El mal no muere. Es con esta premisa que John Carpenter puso fin a su película en 1978, un hito del slasher y ejemplo de mitificación del psychokiller. Años después Rob Zombie plantea la reconstrucción de esta historia sobre dos noches de Halloween en un suburbio de Illinois, recupera motivos del género a modo de homenaje y agrega su peculiar toque personal, para sellar así la cintan con un final opuesto a la idea del director de Asalto al precinto 13.
Halloween de Zombie está concebida para responder algunos puntos que la cinta original mantiene implícitos. Si en la versión de 1978, a través del paseo de una cámara subjetiva (en uno de los plano-secuencia de uso didáctico más conocido), sabemos que el asesino es sólo un niño de apariencia frágil, vestido de payaso en su noche de brujas, en la versión de Zombie asistimos a una suerte de radiografía cruel del drama personal del Myers-niño dentro de una familia disfuncional.
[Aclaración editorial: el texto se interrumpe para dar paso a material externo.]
(* ===== verification/HlsSession.v ===== *)
(** * A push session

    Models [crates/restream-engine/src/hls_ingest/session.rs] around the ordering of [HlsOrdering]
    and the publisher of [SegmentPublisher], and the pacer of [hls_ingest/pacing.rs]: what is done
    with an uploaded object, when the outbox is published, and the turns of the session's loop.
    A turn is given the branch its [select!] took and the times it read. *)

From S2P Require Import Prelude Annexb Media Probe TsDemux InputGate Continuity UploadPolicy HlsPlaylist HlsOrdering Mp4Boxes Fmp4Demux.
From S2P Require Import SegmentPublisher.

Open Scope Z_scope.

(** ** The pacer *)

Definition MS : Z := 1000000.

(** [anchor]: an instant, and the media time in milliseconds. *)
Record Pacer := mk_Pacer { pa_anchor : option (Z * Z) }.
Definition pacer_reset : Pacer := mk_Pacer None.

Definition delay (now : Z) (media_ms : option Z) (lead : Z) (p : Pacer) : Pacer * Z :=
  match media_ms with
  | None => (p, 0)
  | Some media_ms =>
      match pa_anchor p with
      | None => (mk_Pacer (Some (now, media_ms)), 0)
      | Some (anchor_wall, anchor_ms) =>
          match checked_u 64 (sat_i 64 (media_ms - anchor_ms)) with
          | None => (mk_Pacer (Some (now, media_ms)), 0)
          | Some elapsed_ms =>
              let due := anchor_wall + elapsed_ms * MS in
              if now <=? due then
                if lead <? due - now then (mk_Pacer (Some (now, media_ms)), 0) else (p, due - now)
              else if lead <? now - due then (mk_Pacer (Some (now, media_ms)), 0) else (p, 0)
          end
      end
  end.

(** ** Containers *)

Inductive Container := ContainerTs | ContainerFmp4.
#[global] Instance Container_eq_dec : EqDecision Container.
Proof. solve_decision. Defined.

Section session.
Context `{Memmem} `{Memchr} `{Mp4} (hash : bytes -> Z).

(** A [Box<dyn SegmentDemux>] is one of the two. *)
Inductive AnyDemux := DTs (d : TsDemuxer) | DFmp4 (d : Fmp4Demux).

Definition container_demux (c : Container) : AnyDemux :=
  match c with
  | ContainerTs => DTs TsDemuxer_new
  | ContainerFmp4 => DFmp4 Fmp4Demux_default
  end.
Definition container_of (d : AnyDemux) : Container :=
  match d with DTs _ => ContainerTs | DFmp4 _ => ContainerFmp4 end.

Definition map_any {A} (f : TsDemuxer -> TsDemuxer * A) (g : Fmp4Demux -> Fmp4Demux * A) (d : AnyDemux) : AnyDemux * A :=
  match d with
  | DTs d => let '(d, a) := f d in (DTs d, a)
  | DFmp4 d => let '(d, a) := g d in (DFmp4 d, a)
  end.
Definition both {A B} (x : A * B) : B * A := (x.2, x.1).
Definition only {A} (x : A) : A * unit := (x, tt).

#[export] Instance any_segment_demux : SegmentDemux AnyDemux := {
  sd_begin_object l := map_any (sd_begin_object l) (sd_begin_object l);
  sd_feed chunk := map_any (sd_feed chunk) (sd_feed chunk);
  sd_pending d := match d with DTs d => sd_pending d | DFmp4 d => sd_pending d end;
  sd_drain_into d out := both (map_any (fun d => both (sd_drain_into d out)) (fun d => both (sd_drain_into d out)) d);
  sd_end_object := map_any sd_end_object sd_end_object;
  sd_flush d := (map_any (fun d => only (sd_flush d)) (fun d => only (sd_flush d)) d).1;
  sd_discard_object d := (map_any (fun d => only (sd_discard_object d)) (fun d => only (sd_discard_object d)) d).1;
  sd_discontinuity d := (map_any (fun d => only (sd_discontinuity d)) (fun d => only (sd_discontinuity d)) d).1;
  sd_apply_init l n := map_any (sd_apply_init l n) (sd_apply_init l n);
  sd_take_probe d := both (map_any (fun d => both (sd_take_probe d)) (fun d => both (sd_take_probe d)) d);
}.
(** The toolkit and shell calls made inside the [try] blocks of
    [do_activate] and [do_deactivate]. *)
Inductive ui_call : Type :=
| ShellWindow        (* self.get_shell().props.window *)
| GtkConstruct       (* any Gtk constructor of create_toolbox *)
| ToolbarInsert      (* toolbar.insert(...) *)
| WidgetGetParent    (* self.toolbox.get_parent() *)
| ToolbarRemove.     (* toolbar.remove(...) *)

(** What the plugin does to its host, in order, with the runs of the
    value-changed handler and the tracebacks PyGObject prints for the runs
    that raise. *)
Inductive event : Type :=
| EvGstInit
| EvElementFactoryMake (made : option nat)
| EvPlayerAddFilter (e : nat)
| EvPlayerRemoveFilter (e : nat)
| EvTraceback (e : exn)
| EvSetTempo (e : nat) (x : R)
| EvSetPitch (e : nat) (x : R)
| EvSetRate (e : nat) (x : R)
| EvToolbarInsert (toolbar item : pyobj) (pos : nat)
| EvToolbarRemove (toolbar item : pyobj)
| EvPropertyChanged (adj : adj_id).

(** The host application as the plugin reaches it. *)
Record Host : Type := {
  gst_has_pitch : bool;              (* can Gst.ElementFactory make "pitch"? *)
  next_element : nat;                (* identifier of the next element made *)
  elements : gmap nat ElemProps;     (* the live GStreamer elements *)
  filters : list nat;                (* the player's filter chain *)
  window : pyobj;                    (* shell.props.window *)
  next_widget : nat;                 (* identifier of the next widget made *)
  raises : ui_call -> option exn;    (* which guarded calls raise, and what *)
}.

(** The attributes of the plugin instance that its methods read. *)
Record Plugin : Type := {
  pitch_element : option nat;
  toolbox : option pyobj;
  tempo_adj : Adjustment;
  pitch_adj : Adjustment;
  speed_adj : Adjustment;
}.

Record State : Type := {
  self : Plugin;
  host : Host;
  trace : list event;
}.

Definition with_pitch_element (h : option nat) (p : Plugin) : Plugin :=
  {| pitch_element := h; toolbox := toolbox p; tempo_adj := tempo_adj p;
     pitch_adj := pitch_adj p; speed_adj := speed_adj p |}.

Definition with_toolbox (t : option pyobj) (p : Plugin) : Plugin :=
  {| pitch_element := pitch_element p; toolbox := t; tempo_adj := tempo_adj p;
     pitch_adj := pitch_adj p; speed_adj := speed_adj p |}.

Definition adj_of (k : adj_id) (p : Plugin) : Adjustment :=
  match k with
  | TempoAdj => tempo_adj p
  | PitchAdj => pitch_adj p
  | SpeedAdj => speed_adj p
  end.

Definition with_adj (k : adj_id) (a : Adjustment) (p : Plugin) : Plugin :=
  match k with
  | TempoAdj =>
      {| pitch_element := pitch_element p; toolbox := toolbox p;
         tempo_adj := a; pitch_adj := pitch_adj p; speed_adj := speed_adj p |}
  | PitchAdj =>
      {| pitch_element := pitch_element p; toolbox := toolbox p;
         tempo_adj := tempo_adj p; pitch_adj := a; speed_adj := speed_adj p |}
  | SpeedAdj =>
      {| pitch_element := pitch_element p; toolbox := toolbox p;
         tempo_adj := tempo_adj p; pitch_adj := pitch_adj p; speed_adj := a |}
  end.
La génesis de su locura está dentro de su hogar y eso es lo que Zombie trata de demostrar en la primera parte del filme a partir de las relaciones interfamiliares: una madre bailarina go-go, un padrastro alcohólico y coprolálico, una promiscua y provocadora hermana y un bebé cuasi olvidado. Allí se ubica Myers, que mata mascotas a escondidas en el baño de su dormitorio, que usa polos con el nombre de Kiss y que es un looser en el colegio por ser obeso, ensimismado e hijo de una striptisera.
Hasta aquí el argumento es invención del mismo Zombie, que funciona como precuela, y es hasta el escape del hospital psiquiátrico la donde el argumento revisita la versión de Carpenter, pero también para añadirle más respuestas a las sutilezas de la cinta original. Sin embargo, Zombie no intenta hacer del todo un remake, sino que organiza de otro modo los pasos de un asesino absolutamente irracional, sin actuaciones calculadas que sí tenía el Myers de Carpenter y lo vuelve una máquina de matar mastodóntica y que nuevamente está a la caza de su filiación.
A la hora del crimen, Zombie es un director de planos cercanos, tal como habíamos visto en La casa de los mil cuerpos o en Devil's Rejects, pero no para auscultar a sus protagonistas, sino para apropiarse milimétricamente de la naturaleza del horror que sus antihéroes ejercen. Bates de beisbol desfigurando rostros o bocas que se abren bajo el agua en su último respiro.
El Halloween de Zombie resulta interesante por sus nuevas acepciones: en las pantallas de TV ya no vemos La cosa de Christian Nyby sino a White Zombie con Bela Lugosi; Donald Pleasence queda en la memoria como el cauto doctor Loomis, y sin embargo ahora aparece en el cuerpo de Malcom McDowell, casi un gurú sobre el tema Myers; y la famosa composición musical de Carpenter comparte ahora secuencias con temas de Nazareth, Rush, Kiss o The Misfits. Si en la película de 1978 atisbamos el rostro de Myers, aquí la escuchamos por primera vez.
Sin embargo, esta tercera película de Zombie pierde por el trueque entre la ingenuidad de una Jaime Lee Curtis por una teenager sin ton ni son (Scout Taylor Comptom), por darle genealogía a la máscara y al overol, o por hacer de la estancia de Myers en el psiquiátrico una obsesión por las máscaras, lo que ya resulta enfático y metonímico.
Aparecen actores secundarios de culto como Danny Trejo (el memorable Machete) o Udo Kier (quien también hace un papel en el falso trailer que Zombie hizo para Grindhouse: Werewolf women of the SS). De otro lado, Halloween está dedicada a Moustapha Akkad, el fallecido productor sirio que hizo una millonada con el Halloween original, al invertir apenas 325 mil dólares, y que recaudó más de 47 millones sólo en EEUU en el año de estreno.
Es difícil igualar la cinta de culto de Carpenter, pero Zombie está convencido que repetir la misma retórica no vale la pena, y por eso genera, como en sus otros dos anteriores filmes, un acercamiento a un mundo familiar decadente y opresivo, sin discreciones, donde la sangre debe correr y donde las niñeras deben pagar su cuota en lugares donde los padres están prácticamente ausentes. El grito final de la víctima como un acto liberador, que afirma que el mal puede eliminarse, es antológico.